The Trentonian added that Chester slammed outgoing DEP Commissioner Martin and the agency for talking to the newspapers over the boil-water advisory when he claimed the city had to run language in the notice by DEP before putting it out publicly and gave Jackson unreasonable deadlines to correct issues.
On January 12 the DEP told the city administration it failed to address operation and maintenance regulations; health and safety measures; an adequate emergency response plan; proper TWW staff; a 2014 order related to the reservoir; a readily available a written manual detailing procedures; and other technical and chemical-related practices.
“When you’re pointing fingers at the administration, point them at the state, too,” said Chester at the same meeting the council voted to ask the DEP for another TWW investigation. “They just wanted to get people riled up and upset, and they did it. Christie ran out of time, and he couldn’t get what he wanted. He ripped through Atlantic City, and he wanted to rip through Trenton.”
On January 18 Mayor Jackson issued a statement also pointing the blame elsewhere: “I want to clarify the status of the Trenton Water Works (TWW), and debunk the highly charged rhetoric and misinformation being circulated by individuals and news outlets with no technical background or knowledge.”
Jackson said the “TWW has operated according to state and federal standards, supplying water to its customers that either meets or exceeds federal standards.”
Admitting to “some temporary operational issues,” the mayor said the water quality and the public’s health were never in danger, and each issue was addressed “as we normally do, expeditiously, professionally, in concert with our high-quality contract consultants, and with the engagement of the NJDEP every step of the way.”
He said the city has been involved with discussions with DEP officials and staff regarding “its concerns with us of the need to correct staffing and other issues at the TWW,” and that the city was in the process of “contracting with a water management company with the expertise and know-how to run the water filtration plant.”
Jackson also said, “As mayor of the city, and in line with our residents’ direction, under no circumstances will I allow the State of New Jersey, nor any special interest groups, to force us to sell or privatize our utility for personal or other political gain.”
If Jackson’s statement was designed to mitigate concern and build confidence, it did not work. The following day, DeAngelo, along with fellow Mercer County Democrats State Senator Linda Greenstein and Assemblymen DeAngelo and Dan Benson, sent a letter to the NJDEP Commissioner-designate Catherine McCabe requesting a meeting to discuss the growing and well-documented problems at TWW.
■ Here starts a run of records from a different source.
Lemma limit_checked v : - time_limit <= v <= time_limit -> ll_checked v = Some v.
Proof. intros Hv. unfold time_limit, number_limit in Hv. unfold ll_checked, LLONG_MIN, LLONG_MAX. rewrite (proj2 (andb_true_iff _ _)); [done|]. split; apply Z.leb_le; lia. Qed.
Lemma too_long_exact m : 0 <= m < 2 ^ 62 -> too_long m = (string_limit <? m).
Proof. intros Hm. unfold too_long, string_limit. rewrite u64_small, s64_small by lia. done. Qed.
Lemma overwrite_at_length old offset v : 0 <= offset -> v <> [] -> zlen (overwrite_at old offset v) = Z.max (zlen old) (offset + zlen v).
Proof. intros Ho Hv. unfold overwrite_at. rewrite !length_app, length_take, length_drop, length_app, length_replicate. lia. Qed.
Lemma decimal_fits v : LLONG_MIN <= v <= LLONG_MAX -> value_fits (AString (decimal v)).
Proof. intros Hv. pose proof (decimal_length v Hv). cbn. unfold string_limit. lia. Qed.

Section Returns.
Context (n : nat) (e : kenv).
Definition returns (o : option ast) : Prop := exists t, o = Some t /\ sane n t.
Lemma returned t : sane n t -> returns (Some t).
Proof. intros Hs. by exists t. Qed.
Hint Resolve returned : sane.

Lemma karg_fits i t : Forall arg_fits (aargs t) -> arg_fits (karg i t).
Proof.
  intros Hf. unfold karg. destruct (aargs t !! i) as [a|] eqn:Ea; cbn; [by eapply (Forall_lookup_1 _ _ _ _ Hf)|]. split; [done|]. intros v. unfold string2ll. cbn. done.
Qed.
Lemma elem_fits l a : Forall arg_fits l -> a ∈ l -> value_fits (AString a).
Proof. intros Hf Ha. by apply (proj1 (Forall_forall _ _) Hf). Qed.
Lemma tail_fits l : Forall arg_fits l -> Forall arg_fits (tail l).
Proof. by intros [|]. Qed.

Lemma set_returns flags k v expire seconds okr abr t :
  tame e (aargs t) -> sane n t -> arg_fits v -> (forall bs, expire = Some bs -> arg_fits bs) -> returns (aset e flags k v expire seconds okr abr t).
Proof.
  intros Ht Hs [Hv _] Hx. assert (sane n (changed 1 (replace e (asel t) k (AString v) t))) as Hr by auto with sane. destruct (t_now _ _ Ht) as [Hn0 Hn]. unfold aset, time_arg.
  destruct expire as [bs|]; cbn [mbind option_bind]; [|destruct (_ || _); auto with sane]. destruct (string2ll bs) as [ms|] eqn:Ems; cbn [mbind option_bind]; [|auto with sane].
  apply (proj2 (Hx bs eq_refl)) in Ems. destruct (Z.leb_spec ms 0); cbn [mbind option_bind]; [auto with sane|]. unfold number_limit in *.
  assert (exists ms', (if seconds then inl <$> ll_checked (ms * 1000) else Some (inl ms)) = Some (inl ms' : Z + reply_item) /\ 0 < ms' <= 1000 * 2 ^ 53) as (ms' & -> & Hms').
  { destruct seconds; [|exists ms; split; [done|lia]]. rewrite limit_checked by (unfold time_limit, number_limit; lia). exists (ms * 1000). split; [done|lia]. }
  cbn [mbind option_bind]. destruct (_ || _); [auto with sane|]. rewrite limit_checked by (unfold time_limit, number_limit; lia). cbn [mbind option_bind].
  apply returned, sane_shared, sane_notified, sane_notified, sane_expire; [unfold time_fits, time_limit, number_limit; lia|done].
Qed.
Lemma SET_returns t : tame e (aargs t) -> sane n t -> returns (aSET e t).
Proof.
  intros Ht Hs. unfold aSET. destruct (set_options _ _ _ _ _) as [[[flags seconds] expire]|]; [|auto with sane]. apply set_returns; [done..|apply karg_fits, Ht|].
  intros bs Hbs. destruct expire; [|done]. injection Hbs as <-. apply karg_fits, Ht.
Qed.
Lemma get_sane t : sane n t -> sane n (aget e t).
Proof. intros Hs. unfold aget. cbn zeta. auto with sane. Qed.
Lemma getset_sane t : tame e (aargs t) -> sane n t -> sane n (agetset e t).
Proof.
  intros Ht Hs. unfold agetset. cbn zeta. destruct (is_other _); [by apply get_sane|]. apply sane_changed, sane_notified, sane_replace; [|by apply get_sane]. apply (karg_fits 2 t (t_args _ _ Ht)).
Qed.
Lemma setrange_returns t : tame e (aargs t) -> sane n t -> returns (asetrange e t).
Proof.
  intros Ht Hs. unfold asetrange. destruct (string2ll (karg 2 t)) as [off|] eqn:Eo; [|auto with sane]. apply (proj2 (karg_fits 2 t (t_args _ _ Ht))) in Eo. destruct (Z.ltb_spec off 0); [auto with sane|]. cbn zeta.
  destruct (karg_fits 3 t (t_args _ _ Ht)) as [Hv _]. set (v := karg 3 t) in *. set (t1 := purge e (asel t) (karg 1 t) t). assert (sane n t1) as Hs1 by (unfold t1; auto with sane).
  assert (forall o, (forall bs, o = Some (AString bs) -> zlen bs <= string_limit) -> is_other o = false ->
    let old := match o with Some (AString s) => s | _ => [] end in 0 <= zlen old <= string_limit) as Hold.
  { intros o Ho Hno old. unfold old. destruct o as [[bs|]|]; [|done|]; [split; [lia|by apply Ho]|done]. }
  assert (forall o, (forall bs, o = Some (AString bs) -> zlen bs <= string_limit) -> is_other o = false -> forall old, old = match o with Some (AString s) => s | _ => [] end ->
    returns (if bool_decide (v = []) then Some (say (RLongLong (zlen old)) t1)
      else if too_long (off + zlen v) then Some (failed "string exceeds maximum allowed size (512MB)" t1)
      else if (bool_decide (o = None) || (zlen old <? u64 (off + zlen v))) && negb (k_alloc e (u64 (off + zlen v))) then None
      else if Z.max (zlen old) (u64 (off + zlen v)) <? off + zlen v then None
      else Some (say (RLongLong (zlen (overwrite_at old off v))) (changed 1 (notified "setrange" (karg 1 t) (asel t) (touched (asel t) (karg 1 t) (store (asel t) (karg 1 t) (AString (overwrite_at old off v)) t1))))))) as Hmain.
  { intros o Ho Hno old ->. specialize (Hold o Ho Hno). cbn zeta in Hold. set (old := match o with Some (AString s) => s | _ => [] end) in *. case_bool_decide as Hv0; [auto with sane|]. assert (0 <= zlen v) by (lia).
    unfold string_limit, number_limit in *. rewrite too_long_exact by lia. unfold string_limit. destruct (Z.ltb_spec (512 * 1024 * 1024) (off + zlen v)); [auto with sane|]. rewrite u64_small by lia.
    rewrite (t_alloc _ _ Ht) by (unfold string_limit; lia). rewrite andb_false_r, (proj2 (Z.ltb_ge _ _)) by lia.
    apply returned, sane_say, sane_changed, sane_notified, sane_touched, sane_store; [|done]. cbn. rewrite overwrite_at_length by (done || lia). unfold string_limit. lia. }
  destruct (value_of _ _ _) as [[bs|ty x]|] eqn:Ev.
  - apply (Hmain (Some (AString bs))); [|done..]. intros bs' [= ->]. apply (sane_value _ _ _ _ _ Hs1 Ev).
  - auto with sane.
  - by apply (Hmain None).
Qed.
Lemma getrange_sane t : sane n t -> sane n (agetrange e t).
Proof. intros Hs. unfold agetrange. destruct (string2ll _); [|auto with sane]. destruct (string2ll _); auto with sane. Qed.
Lemma mget_sane t : sane n t -> sane n (amget e t).
Proof. intros Hs. unfold amget. cbn zeta. apply sane_fold; auto with sane. Qed.
Lemma pairs_fit l k v : Forall arg_fits l -> (k, v) ∈ pairs l -> value_fits (AString v).
Proof.
  intros Hf. assert (forall m, (length l <= m)%nat -> (k, v) ∈ pairs l -> v ∈ l) as Hin; [|intros Hkv; apply (elem_fits l); [done|by apply (Hin (length l))]].
  clear Hf. intros m. revert l. induction m as [|m IH]; intros [|a [|b l]] Hm; cbn in *; try (by intros []%not_elem_of_nil); [lia|]. rewrite !elem_of_cons. intros [[= <- <-]|Hkv]; [tauto|]. right. right. apply IH; [lia|done].
Qed.
Lemma any_there_sane d l t : sane n t -> sane n (any_there e d l t).2.
Proof. revert t. induction l as [|k l IH]; intros t Hs; cbn; [done|]. case_bool_decide; cbn; auto with sane. Qed.
Lemma mset_sane nx t : tame e (aargs t) -> sane n t -> sane n (amset e nx t).
Proof.
  intros Ht Hs. unfold amset. destruct (_ =? _)%nat; [auto with sane|]. cbn zeta. set (l := pairs (tail (aargs t))).
  assert (sane n (if nx then any_there e (asel t) l.*1 t else (false, t)).2) as Hs1 by (destruct nx; [by apply any_there_sane|done]).
  destruct (if nx then _ else _) as [[] t1]; cbn in Hs1; [auto with sane|]. apply sane_shared, sane_changed, sane_fold; [done|]. intros t' [k v] Hkv Hs'. apply sane_notified, sane_replace; [|done].
  eapply (pairs_fit (tail (aargs t))); [|done]. apply tail_fits, Ht.
Qed.
Lemma incr_sane x t : sane n t -> sane n (aincr e x t).
Proof.
  intros Hs. unfold aincr. cbn zeta. set (t1 := purge e (asel t) (karg 1 t) t). assert (sane n t1) as Hs1 by (unfold t1; auto with sane). assert (forall o, sane n match o with
    | None => failed not_integer t1
    | Some y => if (LLONG_MIN <=? y + x) && (y + x <=? LLONG_MAX) then
        say (RLongLong (y + x)) (changed 1 (notified "incrby" (karg 1 t) (asel t) (touched (asel t) (karg 1 t) (store (asel t) (karg 1 t) (AString (decimal (y + x))) t1))))
      else failed "increment or decrement would overflow" t1 end) as Hm.
  { intros [y|]; [|auto with sane]. destruct (_ && _) eqn:Eb; [|auto with sane]. apply sane_say, sane_changed, sane_notified, sane_touched, sane_store; [|done]. apply decimal_fits. lia. }
  destruct (value_of _ _ _) as [[bs|]|]; [apply Hm|auto with sane|apply (Hm (Some 0))].
Qed.
Lemma append_returns t : tame e (aargs t) -> sane n t -> returns (aappend e t).
Proof.
  intros Ht Hs. unfold aappend. cbn zeta. destruct (karg_fits 2 t (t_args _ _ Ht)) as [Hv _]. set (t1 := purge e (asel t) (karg 1 t) t). assert (sane n t1) as Hs1 by (unfold t1; auto with sane).
  destruct (value_of _ _ _) as [[old|]|] eqn:Ev; [|auto with sane|apply returned; auto 6 with sane]. apply (sane_value _ _ _ _ _ Hs1) in Ev. cbn in Ev. unfold string_limit in *.
  rewrite too_long_exact by lia. destruct (Z.ltb_spec string_limit (zlen old + zlen (karg 2 t))); [auto with sane|]. rewrite (t_alloc _ _ Ht) by lia.
  apply returned, sane_say, sane_changed, sane_notified, sane_touched, sane_store; [|done]. cbn. rewrite length_app. lia.
Qed.
Lemma flushdb_sane t : sane n t -> sane n (aflushdb t).
Proof. intros Hs. unfold aflushdb. destruct (negb _); auto with sane. Qed.
Lemma flushall_sane t : sane n t -> sane n (aflushall e t).
Proof.
  intros Hs. unfold aflushall. destruct (negb _); [auto with sane|]. cbn zeta. assert (sane n (with_adbs ((fun _ => no_keys) <$> adbs t) t)) as Hf.
  { split; [cbn; rewrite length_fmap; apply Hs|]. intros d k. unfold entry, value_of, expiry_of, the_db. cbn. rewrite list_lookup_fmap. destruct (adbs t !! d); cbn; by split; cbn; intros ? ?%lookup_empty_Some. }
  apply sane_changed. destruct (k_saveparams e); [apply sane_log|]; by apply sane_shared, sane_changed, sane_log.
Qed.
Lemma del_sane t : sane n t -> sane n (adel e t).
Proof.
  intros Hs. unfold adel. cbn zeta. match goal with |- context [foldl ?f _ _] => pose proof (sane_fold2 n f (tail (aargs t)) 0 t Hs) as Hf end.
  destruct (foldl _ _ _) as [x t1]; cbn [snd] in Hf. apply sane_say, Hf. intros b t' k _ Ht'. cbn. case_bool_decide; cbn; auto 6 with sane.
Qed.
Lemma exists_sane t : sane n t -> sane n (aexists e t).
Proof.
  intros Hs. unfold aexists. cbn zeta. match goal with |- context [foldl ?f _ _] => pose proof (sane_fold2 n f (tail (aargs t)) 0 t Hs) as Hf end.
  destruct (foldl _ _ _) as [x t1]; cbn [snd] in Hf. apply sane_say, Hf. intros b t' k _ Ht'. cbn. auto with sane.
Qed.
Lemma select_sane t : sane n t -> sane n (aselect e t).
Proof. intros Hs. unfold aselect. destruct (string2ll _); [|auto with sane]. destruct (k_cluster e && _); [auto with sane|]. destruct (_ && _); auto with sane. Qed.
Lemma rename_sane nx t : sane n t -> sane n (arename e nx t).
Proof.
  intros Hs. unfold arename. cbn zeta. set (t1 := purge e (asel t) (karg 1 t) t). assert (sane n t1) as Hs1 by (unfold t1; auto with sane). destruct (value_of _ _ t1) as [v|] eqn:Ev; [|auto with sane].
  case_bool_decide; [auto with sane|]. destruct (_ && _); [auto with sane|]. apply sane_shared, sane_changed, sane_notified, sane_notified, sane_touched, sane_touched, sane_drop, sane_keep; [by apply (sane_time n)|].
  apply sane_ready, sane_store; [by apply (sane_value _ _ _ _ _ Hs1 Ev)|]. auto with sane.
Qed.
Lemma move_sane t : sane n t -> sane n (amove e t).
Proof.
  intros Hs. unfold amove. destruct (k_cluster e); [auto with sane|]. cbn zeta. destruct (string2ll _) as [id|]; [|auto with sane]. destruct (_ && _); [|auto with sane]. case_bool_decide; [auto with sane|].
  set (t1 := purge e (asel t) (karg 1 t) t). assert (sane n t1) as Hs1 by (unfold t1; auto with sane). destruct (value_of _ _ t1) as [v|] eqn:Ev; [|auto with sane]. case_bool_decide; [auto with sane|].
  apply sane_shared, sane_changed, sane_drop, sane_keep; [by apply (sane_time n)|]. apply sane_ready, sane_store; [by apply (sane_value _ _ _ _ _ Hs1 Ev)|]. auto with sane.
Qed.
Lemma ready_lists_sane d t : sane n t -> sane n (ready_lists e d t).
Proof. intros Hs. unfold ready_lists. apply sane_fold; [done|]. intros t' k _ Ht'. destruct (value_of _ _ _); [|done]. case_bool_decide; auto with sane. Qed.
Lemma swapdb_sane t : sane n t -> sane n (aswapdb e t).
Proof.
  intros Hs. unfold aswapdb. destruct (k_cluster e); [auto with sane|]. destruct (string2ll _) as [i|]; [|auto with sane]. destruct (string2ll _) as [j|]; [|auto with sane]. cbn zeta.
  destruct (_ && _); [|auto with sane]. apply sane_shared, sane_changed. destruct (_ =? _); [done|]. apply ready_lists_sane, ready_lists_sane. destruct Hs as [Hl Hs]. split; [cbn; by rewrite !length_insert|].
  intros d k. assert (exists d', the_db d (with_adbs (<[Z.to_nat (s32 j) := the_db (Z.to_nat (s32 i)) t]> (<[Z.to_nat (s32 i) := the_db (Z.to_nat (s32 j)) t]> (adbs t))) t) = the_db d' t) as [d' Hd'].
  { unfold the_db at 1. cbn. destruct (<[_ := _]> (<[_ := _]> (adbs t)) !! d) as [db|] eqn:Ed; cbn; [|exists d; unfold the_db; apply lookup_ge_None in Ed; rewrite !length_insert in Ed; by rewrite (lookup_ge_None_2 _ _ Ed)].
    apply list_lookup_insert_Some in Ed as [(_ & <- & _)|[_ [(_ & <- & _)|[_ Ed]]%list_lookup_insert_Some]]; [by eexists..|]. exists d. unfold the_db. by rewrite Ed. }
  unfold entry, value_of, expiry_of. rewrite Hd'. apply (Hs d' k).
Qed.
Lemma expire_returns basetime seconds t : tame e (aargs t) -> 0 <= basetime <= number_limit -> sane n t -> returns (aexpire e basetime seconds t).
Proof.
  intros Ht Hb Hs. unfold aexpire. cbn zeta. destruct (string2ll (karg 2 t)) as [w|] eqn:Ew; [|auto with sane]. apply (proj2 (karg_fits 2 t (t_args _ _ Ht))) in Ew.
  assert (exists w', (if seconds then ll_checked (w * 1000) else Some w) = Some w' /\ - 1000 * number_limit <= w' <= 1000 * number_limit) as (w' & -> & Hw').
  { unfold number_limit in *. destruct seconds; [|exists w; split; [done|lia]]. rewrite limit_checked by (unfold time_limit, number_limit; lia). exists (w * 1000). split; [done|lia]. }
  cbn [mbind option_bind]. assert (- time_limit <= w' + basetime <= time_limit) as Hl by (unfold time_limit, number_limit in *; lia). rewrite limit_checked by done. cbn [mbind option_bind].
  destruct (value_of _ _ _); [|auto with sane]. apply returned. destruct (_ && _); [auto 8 with sane|]. apply sane_changed, sane_notified, sane_touched, sane_shared, sane_expire; [done|auto with sane].
Qed.
Lemma ttl_returns ms t : tame e (aargs t) -> sane n t -> returns (attl e ms t).
Proof.
  intros Ht Hs. unfold attl. cbn zeta. destruct (visible _ _ _ _); [|auto with sane]. pose proof (sane_time n (asel t) (karg 1 t) t Hs) as Hw. destruct (_ =? _); [auto with sane|]. destruct (t_now _ _ Ht) as [Hn0 Hn].
  unfold time_fits, time_limit, number_limit in *. assert (forall v, - 1002 * 2 ^ 53 <= v <= 1002 * 2 ^ 53 -> ll_checked v = Some v) as Hc.
  { intros v Hv. unfold ll_checked, LLONG_MIN, LLONG_MAX. rewrite (proj2 (andb_true_iff _ _)); [done|]. split; apply Z.leb_le; lia. }
  rewrite Hc by lia. cbn [mbind option_bind]. destruct ms; cbn [mbind option_bind]; [auto with sane|]. rewrite Hc by lia. cbn [mbind option_bind]. auto with sane.
Qed.
Lemma persist_sane t : sane n t -> sane n (apersist e t).
Proof. intros Hs. unfold apersist. cbn zeta. destruct (value_of _ _ _); [|auto with sane]. destruct (expiry_of _ _ _); auto with sane. Qed.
“We are committed to protecting the public safety and health of our district’s residents. It is simply unacceptable for water quality and infrastructure to be failing the public so greatly and frequently,” they said. Meanwhile Mercer Senator Shirley Turner said she was introducing a bill outlining water company notification procedures.
Then on January 20, a Times of Trenton editorial noted, “Trenton Mayor Eric Jackson has tried to downplay the problems at TWW. But the DEP and other officials aren’t buying the mayor’s response and they have every right to be skeptical.”
Then the editorial opened the faucet: “It’s not like this is a new situation that the water department has suddenly discovered. Problems at TWW have been ongoing for quite some time. The shortcomings at TWW are systemic and won’t be fixed overnight. But if the city can’t address the problems quickly, then the state should step in on an emergency basis.”
So despite attempts of the administration to drown criticism with words, one thing seems to certain: the city is in hot water.